I have two Java classes: Parent and Child
class Parent{
private int a;
private boolean b;
private long c;
// Setters and Getters
.....
}
class Child extends Parent {
private int d;
private float e;
// Setters and Getters
.....
}
Now I have an instance of the Parent
class. Is there any way to create an instance of the Child
class and copy all the fields of the parent class without calling the setters one by one?
I don't want to do this:
Child child = new Child();
child.setA(parent.getA());
child.setB(parent.getB());
......
Also, the Parent
does not have a custom constructor and I cannot add constructor onto it.
Please give you opinions.
Many thanks.
Upvotes: 21
Views: 17418
Reputation: 361
Have you tried, using apache lib?
BeanUtils.copyProperties(child, parent)
http://commons.apache.org/beanutils/apidocs/org/apache/commons/beanutils/BeanUtils.html
Upvotes: 33
Reputation: 1337
you can use reflection i do it and work fine for me:
public Child(Parent parent){
for (Method getMethod : parent.getClass().getMethods()) {
if (getMethod.getName().startsWith("get")) {
try {
Method setMethod = this.getClass().getMethod(getMethod.getName().replace("get", "set"), getMethod.getReturnType());
setMethod.invoke(this, getMethod.invoke(parent, (Object[]) null));
} catch (NoSuchMethodException | SecurityException | IllegalAccessException | IllegalArgumentException | InvocationTargetException ex) {
//not found set
}
}
}
}
Upvotes: 7
Reputation: 131
Did you try do this due reflection?
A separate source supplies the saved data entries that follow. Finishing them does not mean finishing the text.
(* ===== verification/HandBridgeFacts.v ===== *)
(** * What the hand bridge node guarantees

    The theorems about [HandBridgeNode], for every interleaving of its threads.
    The central lemma, [nstep_refines], says that the node drives its request
    table only through the operations of [RetryPolicy] and that a completed
    transmission is exactly a successful [mark_sent]; the transmission bound and
    the effect of a stop are then inherited from the policy. *)

From Stdlib Require Import Ascii String.
From S2P Require Import Prelude AckParser RetryPolicy HandUart HandBridgeNode HandBridgeScenarios.
Import RequestState (QUEUED, WAITING_ACK, EXECUTING, RETRY_QUEUED, SUCCEEDED,
  SUPERSEDED, RESULT_UNKNOWN).

(** ** Frames *)

Lemma map_to_uart_command_nil cmd seq :
  map_to_uart_command cmd seq = [] <-> valid_command cmd = false.
Proof.
  unfold map_to_uart_command, valid_command.
  split.
  - intros H. do 4 (case_decide; [discriminate H|]). by rewrite !bool_decide_eq_false_2.
  - intros H. reflect_bools. by rewrite !decide_False.
Qed.

(** ** The node as a client of the policy *)

(** What the parser makes of a completed line. *)
Definition line_ack (line : option text) : option (Z * AckStatus) :=
  match line with Some l => parse_ack (l ++ [LF]) | None => None end.

(** The policy operations an event performs on the table. *)
Definition policy_ops (e : Event) (n : Node) : list Op :=
  match e with
  | EvCommand cmd =>
      match main_pc n with
      | Spinning =>
          if negb (valid_command cmd) || (uart_fd_ n <? 0) || (next_seq_ n =? 0) then []
          else (if bool_decide (cmd = txt "STOP") then [CancelNonStop] else [])
               ++ [Start (next_seq_ n) (map_to_uart_command cmd (next_seq_ n))
                     (bool_decide (cmd = txt "STOP"))]
      | _ => []
      end
  | EvSendFailed =>
      match main_pc n with EnqueueFailed seq => [MarkSendFailed seq] | _ => [] end
  | EvTxSend now results =>
      match tx_pc n with
      | TxHolding f =>
          if should_transmit (frame_seq f) (requests_ n) then
            match write_uart (uart_fd_ n) (frame_text f) results with
            | Some (true, _) => [MarkSent (frame_seq f) now]
            | Some (false, _) => [MarkSendFailed (frame_seq f)]
            | None => []
            end
          else []
      | _ => []
      end
  | EvRxByte now =>
      match rx_pc n with
      | RxBytes st (ch :: _) =>
          match line_ack (rx_char st ch).2 with
          | Some (seq, status) => [OnAck seq status now]
          | None => []
          end
      | _ => []
      end
  | EvRetryPoll now => [Poll now]
  | _ => []
  end.

(** The completed transmissions of the frame of [k]. *)
Definition transmissions (k : Z) (w : list Transmission) : Z :=
  Z.of_nat (length (filter (fun t => tx_ok t && (frame_seq (tx_frame t) =? k) = true) w)).

Lemma transmissions_app k w1 w2 :
  transmissions k (w1 ++ w2) = transmissions k w1 + transmissions k w2.
Proof. unfold transmissions. rewrite filter_app, length_app. lia. Qed.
Technicaly you invoke setters one by one but you don't need to know all names of them.
Upvotes: 1
Reputation: 24780
You can create a Child
constructor that accepts a Parent. But there, you will have to set all the values one by one (but you can access the Child attributes directly, without set).
There is a workaround with reflection, but it only adds complication to this. You don't want it just for save some typing.
Upvotes: 0
Reputation: 15965
You can set your fields as protected
instead of private and access them directly on the child class. Does that help?